Philippe Gnaegi plaide pour limiter les primes d’assurance maladie à 10% du revenu des ménages. Un tel dispositif est déjà en place dans le canton de Vaud. Le Parti socialiste a déposé une initiative pour généraliser ce système. Le texte ne convainc toutefois pour l’heure ni le gouvernement ni le Parlement, qui souhaitent lui opposer un contre-projet.

De son côté, le surveillant des prix de la Confédération, Stefan Meierhans, estime que les Suisses ne font pas encore suffisamment jouer la concurrence.

>> Comment régler les problèmes de l’augmentation des coûts de la vie en Suisse? La réponse de Stefan Meierhans:

Emilie Rosenstein ne partage pas l’avis de «Monsieur Prix»: «Faire jouer la concurrence peut aider certaines personnes, mais cela ne va pas soulager celles qui font face à d’importantes difficultés». À ses yeux, il faut plutôt régler le problème du non-recours aux prestations sociales.

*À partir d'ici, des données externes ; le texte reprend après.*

Lemma deliver_owed c r res c' b :
  deliver c r res = Some (c', b) ->
  owed c' = owed c + (if b then holding {| c_buf := Some res; c_closed := true |} else 0) /\
  nextBorrow c' = nextBorrow c.
Proof.
  unfold deliver. destruct (pending c !! r) as [ch|]; [|intros [= <- <-]; split; [lia|done]].
  unfold send_close. destruct (chans c !! ch) as [[[|] [|]]|] eqn:E; simpl; try done.
  intros [= <- <-]. unfold owed. cbn [sent releaseFns chans upd_pending nextBorrow].
  rewrite (zsum_insert _ _ _ _ _ E). split; [|done].
  change (holding {| c_buf := None; c_closed := false |}) with 0. lia.
Qed.

Lemma start_call_owed c o : owed (start_call c o) = owed c /\ nextBorrow (start_call c o) = nextBorrow c.
Proof.
  unfold start_call. destruct (precheck c o); [done|]. unfold owed. simpl. rewrite zsum_app. cbn [zsum].
  change (holding {| c_buf := None; c_closed := false |}) with 0. split; [lia|done].
Qed.

Lemma send_call_owed c i o reqID ch r :
  owed (send_call c i o reqID ch r) = owed c /\ nextBorrow (send_call c i o reqID ch r) = nextBorrow c.
Proof.
  unfold owed. destruct r; simpl; rewrite ?zsum_app; cbn [zsum];
    rewrite ?request_acks, ?payload_acks; split; (done || lia).
Qed.

Lemma wait_call_owed c i o reqID ch w ok c' :
  wait_call c i o reqID ch w ok = Some c' -> owed c' <= owed c /\ nextBorrow c' = nextBorrow c.
Proof.
  unfold wait_call. destruct w.
  - destruct (chans c !! ch) as [[[res|] cl]|] eqn:Ech; [|destruct cl; [by intros [= <-]|done]|done].
    set (c1 := upd_pending _ _ _).
    assert (H1 : owed c1 + (match ir_borrowed res with Some _ => 1 | None => 0 end) = owed c).
    { unfold owed, c1. cbn [sent releaseFns chans upd_pending]. rewrite (zsum_insert _ _ _ _ _ Ech).
      assert (holding {| c_buf := Some res; c_closed := cl |} =
        match ir_borrowed res with Some _ => 1 | None => 0 end) as -> by (by destruct res as [? [] ?]).
      change (holding {| c_buf := None; c_closed := cl |}) with 0. lia. }
    destruct (ir_err res) as [e|].
    + intros [= <-]. change (owed (set_call c1 i (CallDone (RErr e)))) with (owed c1).
      split; [|done]. case_match; lia.
    + destruct (finish_call c1 o res ok) as [c2 k] eqn:Ef. intros [= <-].
      destruct (finish_call_owed _ _ _ _ _ _ Ef) as [H2 H3].
      change (owed (set_call c2 i (CallDone k))) with (owed c2). split; [lia|]. simpl. by rewrite H3.
  - by intros [= <-].
  - destruct (closedCh c); [by intros [= <-]|done].
Qed.

Lemma exec_acks c l r :
  exec c l = Some r -> acks_ok c -> acks_ok (default c r).
Proof.
  unfold acks_ok. intros Hex Hc. destruct l as [o|i s|i w ok|f|f ok|ref ok|oks]; simpl in Hex.
  - injection Hex as <-. simpl. destruct (start_call_owed c o) as [-> ->]. done.
  - destruct (calls c !! i) as [[o reqID ch| |]|]; injection Hex as <-; try done. simpl.
    destruct (send_call_owed c i o reqID ch s) as [-> ->]. done.
  - destruct (calls c !! i) as [[|o reqID ch|]|]; injection Hex as <-; try done.
    destruct (wait_call c i o reqID ch w ok) as [c'|] eqn:Ew; [|done]. simpl.
    destruct (wait_call_owed _ _ _ _ _ _ _ _ Ew) as [Ho ->]. lia.
  - destruct (recv c); try (by injection Hex as <-). unfold recv_control in Hex.
    destruct f as [f|]; [|destruct (recv_fail c ERecv) as [c'|] eqn:Ef; [|done]; injection Hex as <-;
      destruct (recv_fail_owed _ _ _ Ef) as [Ho Hn]; simpl; by rewrite Ho, Hn].
    destruct (Decode _) as [msg|]; [|destruct (recv_fail c EDecode) as [c'|] eqn:Ef; [|done];
      injection Hex as <-; destruct (recv_fail_owed _ _ _ Ef) as [Ho Hn]; simpl; by rewrite Ho, Hn].
    destruct (_ || _).
    + destruct (deliver c _ _) as [[c' b]|] eqn:Ed; [|done]. injection Hex as <-. simpl.
      destruct (deliver_owed _ _ _ _ _ Ed) as [-> ->]. unfold holding; simpl. destruct b; lia.
    + destruct (String.eqb _ _); by injection Hex as <-.
  - destruct (recv c) as [|msg|]; try (by injection Hex as <-). unfold recv_borrow in Hex.
    destruct f as [f|]; [|destruct (recv_fail c ERecv) as [c'|] eqn:Ef; [|done]; injection Hex as <-;
      destruct (recv_fail_owed _ _ _ Ef) as [Ho Hn]; simpl; by rewrite Ho, Hn].
    set (c1 := upd_borrow _ _ _) in Hex. destruct (deliver c1 _ _) as [[c2 b]|] eqn:Ed; [|done].
    injection Hex as <-. simpl. destruct (deliver_owed _ _ _ _ _ Ed) as [Ho Hn].
    change (owed c1) with (owed c) in Ho. change (nextBorrow c1) with (S (nextBorrow c)) in Hn.
    destruct b; [unfold holding in Ho; simpl in Ho; lia|].
    destruct (release_ack_owed c2 {| b_id := nextBorrow c; b_frame := f |} ok) as (Ho' & -> & _). lia.
  - injection Hex as <-. simpl. unfold Release. destruct (token ref =? 0); [done|].
    destruct (releaseFns c !! token ref) as [b|] eqn:Et.
    + set (c1 := upd_release _ _ _ _). destruct (release_ack_owed c1 b ok) as (Ho & -> & _).
      pose proof (size_delete_in _ _ _ Et) as Hsz.
      assert (owed c1 + 1 = owed c) by (unfold owed; simpl; lia). simpl. lia.
    + simpl. unfold owed in *. simpl. by rewrite delete_id.
  - injection Hex as <-. simpl. unfold Close. destruct (closedCh c); [done|].
    destruct (release_all_owed (map_to_list (releaseFns c)) c oks) as [Ho Hn].
    + apply NoDup_fst_map_to_list.
    + intros t b. by rewrite elem_of_map_to_list.
    + change (owed (upd_closed ?x)) with (owed x). unfold owed in *. simpl. lia.
Qed.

De nombreuses personnes qui auraient droit à des prestations complémentaires à l’Assurance vieillesse et survivant (AVS) ou à l’Assurance invalidité (AI) n’y recourent pas, souvent parce qu’elles ne connaissent pas le système. «Il faut diriger ces personnes vers les solutions existantes», estime Emilie Rosenstein. 

L’expatriation, comme dernier recours?

À l’âge de la retraite, de plus en plus de Suisses choisissent de s’expatrier. Les personnes de plus de 65 ans représentent environ 10% du total des émigrations. Si leurs motivations ne sont pas connues, nombreuses sont celles qui le font pour des raisons financières, comme nous l’avions relaté dans cet article.

«Avec notre système de retraites qui repose beaucoup sur la prévoyance individuelle, certaines personnes se retrouvent dans des situations difficiles après avoir travaillé toute leur vie», constate Emilie Rosenstein. L’expatriation peut ainsi être un moyen de préserver une forme de dignité et d’éviter de devoir demander des aides, analyse la directrice de l’observatoire des précarités.